(Saved entries)
━━━━━━━━━━━━━━━━━━━━━━━━━━━━━━

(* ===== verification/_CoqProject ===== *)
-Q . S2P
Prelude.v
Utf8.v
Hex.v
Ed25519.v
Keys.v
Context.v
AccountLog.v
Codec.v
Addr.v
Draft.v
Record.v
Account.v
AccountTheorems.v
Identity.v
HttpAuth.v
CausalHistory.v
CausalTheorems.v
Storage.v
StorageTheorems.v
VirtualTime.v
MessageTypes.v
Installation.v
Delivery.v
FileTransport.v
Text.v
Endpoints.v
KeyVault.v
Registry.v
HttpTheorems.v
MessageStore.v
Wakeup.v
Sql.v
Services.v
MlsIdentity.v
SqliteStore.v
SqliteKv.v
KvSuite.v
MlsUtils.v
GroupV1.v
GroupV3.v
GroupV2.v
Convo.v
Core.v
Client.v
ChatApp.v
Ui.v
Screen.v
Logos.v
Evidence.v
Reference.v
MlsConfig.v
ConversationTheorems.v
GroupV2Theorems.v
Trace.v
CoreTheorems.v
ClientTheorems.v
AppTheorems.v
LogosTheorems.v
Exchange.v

━━━━━━━━━━━━━━━━━━━━━━━━━━━━━━

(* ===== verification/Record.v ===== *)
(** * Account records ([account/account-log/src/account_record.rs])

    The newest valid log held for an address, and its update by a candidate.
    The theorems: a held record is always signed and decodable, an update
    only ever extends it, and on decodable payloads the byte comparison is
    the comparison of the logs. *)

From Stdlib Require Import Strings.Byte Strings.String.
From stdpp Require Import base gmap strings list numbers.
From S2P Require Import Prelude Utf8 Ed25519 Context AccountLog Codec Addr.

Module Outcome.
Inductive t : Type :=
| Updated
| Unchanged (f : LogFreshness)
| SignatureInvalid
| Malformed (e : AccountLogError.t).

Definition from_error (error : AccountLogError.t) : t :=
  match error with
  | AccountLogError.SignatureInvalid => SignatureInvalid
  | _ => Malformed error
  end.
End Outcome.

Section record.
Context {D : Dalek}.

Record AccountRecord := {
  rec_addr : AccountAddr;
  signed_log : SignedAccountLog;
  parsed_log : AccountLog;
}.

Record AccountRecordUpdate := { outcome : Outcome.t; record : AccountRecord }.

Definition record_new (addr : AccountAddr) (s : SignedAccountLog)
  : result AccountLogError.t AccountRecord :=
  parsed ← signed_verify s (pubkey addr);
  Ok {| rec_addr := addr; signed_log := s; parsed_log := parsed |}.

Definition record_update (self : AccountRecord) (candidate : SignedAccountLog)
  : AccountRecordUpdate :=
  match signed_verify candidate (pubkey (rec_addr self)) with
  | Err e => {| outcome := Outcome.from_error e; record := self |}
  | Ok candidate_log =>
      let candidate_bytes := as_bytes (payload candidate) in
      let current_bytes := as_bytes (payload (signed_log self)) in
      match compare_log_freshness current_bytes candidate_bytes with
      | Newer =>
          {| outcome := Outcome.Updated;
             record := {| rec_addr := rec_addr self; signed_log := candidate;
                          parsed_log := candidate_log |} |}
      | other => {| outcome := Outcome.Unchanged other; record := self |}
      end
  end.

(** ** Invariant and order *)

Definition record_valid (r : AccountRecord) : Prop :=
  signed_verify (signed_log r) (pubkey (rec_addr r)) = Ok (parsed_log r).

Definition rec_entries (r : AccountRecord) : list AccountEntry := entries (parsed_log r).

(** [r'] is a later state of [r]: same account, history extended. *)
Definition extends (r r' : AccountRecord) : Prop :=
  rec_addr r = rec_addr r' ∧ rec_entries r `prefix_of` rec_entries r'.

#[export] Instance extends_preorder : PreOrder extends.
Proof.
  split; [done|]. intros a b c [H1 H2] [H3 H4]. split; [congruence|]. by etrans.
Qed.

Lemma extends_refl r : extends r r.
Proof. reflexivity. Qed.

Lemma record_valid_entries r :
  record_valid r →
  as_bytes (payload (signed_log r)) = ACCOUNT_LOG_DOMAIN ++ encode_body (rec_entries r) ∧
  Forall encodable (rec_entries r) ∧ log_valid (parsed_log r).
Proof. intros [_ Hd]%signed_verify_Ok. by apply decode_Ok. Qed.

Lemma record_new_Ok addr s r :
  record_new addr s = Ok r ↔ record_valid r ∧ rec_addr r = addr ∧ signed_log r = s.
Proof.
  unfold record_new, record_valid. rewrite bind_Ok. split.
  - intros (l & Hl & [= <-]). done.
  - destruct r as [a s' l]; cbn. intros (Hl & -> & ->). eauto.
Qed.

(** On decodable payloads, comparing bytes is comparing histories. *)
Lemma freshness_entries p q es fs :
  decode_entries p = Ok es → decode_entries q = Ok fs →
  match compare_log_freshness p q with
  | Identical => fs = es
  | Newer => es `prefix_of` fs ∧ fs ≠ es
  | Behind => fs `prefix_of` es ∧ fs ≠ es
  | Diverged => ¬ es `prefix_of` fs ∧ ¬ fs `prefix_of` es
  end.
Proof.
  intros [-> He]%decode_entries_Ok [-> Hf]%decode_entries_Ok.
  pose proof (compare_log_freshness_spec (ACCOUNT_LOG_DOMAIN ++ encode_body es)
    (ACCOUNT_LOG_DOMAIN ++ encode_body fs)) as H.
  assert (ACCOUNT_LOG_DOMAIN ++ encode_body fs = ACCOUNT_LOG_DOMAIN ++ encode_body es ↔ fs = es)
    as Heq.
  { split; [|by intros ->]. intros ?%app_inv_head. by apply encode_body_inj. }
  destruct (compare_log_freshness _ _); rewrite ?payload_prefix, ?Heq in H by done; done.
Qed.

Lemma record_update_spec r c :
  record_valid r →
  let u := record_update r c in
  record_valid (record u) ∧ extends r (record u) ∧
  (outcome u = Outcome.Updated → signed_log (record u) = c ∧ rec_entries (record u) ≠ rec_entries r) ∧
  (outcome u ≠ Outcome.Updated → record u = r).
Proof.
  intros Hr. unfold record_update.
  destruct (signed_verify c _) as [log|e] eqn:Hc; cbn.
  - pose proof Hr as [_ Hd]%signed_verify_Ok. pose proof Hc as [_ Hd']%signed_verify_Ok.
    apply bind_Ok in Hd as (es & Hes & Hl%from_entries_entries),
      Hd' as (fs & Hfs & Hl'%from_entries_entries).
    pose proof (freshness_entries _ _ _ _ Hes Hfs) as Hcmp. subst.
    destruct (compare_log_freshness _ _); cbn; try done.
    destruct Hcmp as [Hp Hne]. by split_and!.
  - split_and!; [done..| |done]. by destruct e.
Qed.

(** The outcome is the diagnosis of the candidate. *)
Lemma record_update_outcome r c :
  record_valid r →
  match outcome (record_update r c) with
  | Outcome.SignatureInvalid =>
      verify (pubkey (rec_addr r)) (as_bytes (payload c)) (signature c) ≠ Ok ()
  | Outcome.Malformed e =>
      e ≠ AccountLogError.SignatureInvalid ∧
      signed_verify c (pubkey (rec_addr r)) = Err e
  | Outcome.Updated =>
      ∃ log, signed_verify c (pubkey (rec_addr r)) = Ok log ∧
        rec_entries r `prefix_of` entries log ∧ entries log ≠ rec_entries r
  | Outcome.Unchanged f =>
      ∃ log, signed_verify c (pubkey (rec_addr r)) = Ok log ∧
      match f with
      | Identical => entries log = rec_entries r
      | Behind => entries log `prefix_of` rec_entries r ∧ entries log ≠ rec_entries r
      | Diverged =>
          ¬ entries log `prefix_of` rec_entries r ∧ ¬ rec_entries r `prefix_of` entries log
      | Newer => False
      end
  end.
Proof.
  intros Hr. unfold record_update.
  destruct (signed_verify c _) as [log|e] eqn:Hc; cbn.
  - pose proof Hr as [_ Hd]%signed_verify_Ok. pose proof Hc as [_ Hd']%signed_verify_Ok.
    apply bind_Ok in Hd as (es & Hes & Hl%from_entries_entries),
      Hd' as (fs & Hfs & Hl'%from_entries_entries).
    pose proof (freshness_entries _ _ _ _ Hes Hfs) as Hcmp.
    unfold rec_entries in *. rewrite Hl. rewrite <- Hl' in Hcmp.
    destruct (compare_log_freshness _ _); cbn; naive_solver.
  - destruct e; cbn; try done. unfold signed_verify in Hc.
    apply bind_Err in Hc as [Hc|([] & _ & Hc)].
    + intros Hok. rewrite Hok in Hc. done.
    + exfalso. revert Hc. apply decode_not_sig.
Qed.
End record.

━━━━━━━━━━━━━━━━━━━━━━━━━━━━━━

Task directions: Return, word for word, the lines of the data above from the line with "The theorems: a" through the line with "rec_addr r = rec_addr", inclusive.

Task solution:
    The theorems: a held record is always signed and decodable, an update
    only ever extends it, and on decodable payloads the byte comparison is
    the comparison of the logs. *)

From Stdlib Require Import Strings.Byte Strings.String.
From stdpp Require Import base gmap strings list numbers.
From S2P Require Import Prelude Utf8 Ed25519 Context AccountLog Codec Addr.

Module Outcome.
Inductive t : Type :=
| Updated
| Unchanged (f : LogFreshness)
| SignatureInvalid
| Malformed (e : AccountLogError.t).

Definition from_error (error : AccountLogError.t) : t :=
  match error with
  | AccountLogError.SignatureInvalid => SignatureInvalid
  | _ => Malformed error
  end.
End Outcome.

Section record.
Context {D : Dalek}.

Record AccountRecord := {
  rec_addr : AccountAddr;
  signed_log : SignedAccountLog;
  parsed_log : AccountLog;
}.

Record AccountRecordUpdate := { outcome : Outcome.t; record : AccountRecord }.

Definition record_new (addr : AccountAddr) (s : SignedAccountLog)
  : result AccountLogError.t AccountRecord :=
  parsed ← signed_verify s (pubkey addr);
  Ok {| rec_addr := addr; signed_log := s; parsed_log := parsed |}.

Definition record_update (self : AccountRecord) (candidate : SignedAccountLog)
  : AccountRecordUpdate :=
  match signed_verify candidate (pubkey (rec_addr self)) with
  | Err e => {| outcome := Outcome.from_error e; record := self |}
  | Ok candidate_log =>
      let candidate_bytes := as_bytes (payload candidate) in
      let current_bytes := as_bytes (payload (signed_log self)) in
      match compare_log_freshness current_bytes candidate_bytes with
      | Newer =>
          {| outcome := Outcome.Updated;
             record := {| rec_addr := rec_addr self; signed_log := candidate;
                          parsed_log := candidate_log |} |}
      | other => {| outcome := Outcome.Unchanged other; record := self |}
      end
  end.

(** ** Invariant and order *)

Definition record_valid (r : AccountRecord) : Prop :=
  signed_verify (signed_log r) (pubkey (rec_addr r)) = Ok (parsed_log r).

Definition rec_entries (r : AccountRecord) : list AccountEntry := entries (parsed_log r).

(** [r'] is a later state of [r]: same account, history extended. *)
Definition extends (r r' : AccountRecord) : Prop :=
  rec_addr r = rec_addr r' ∧ rec_entries r `prefix_of` rec_entries r'.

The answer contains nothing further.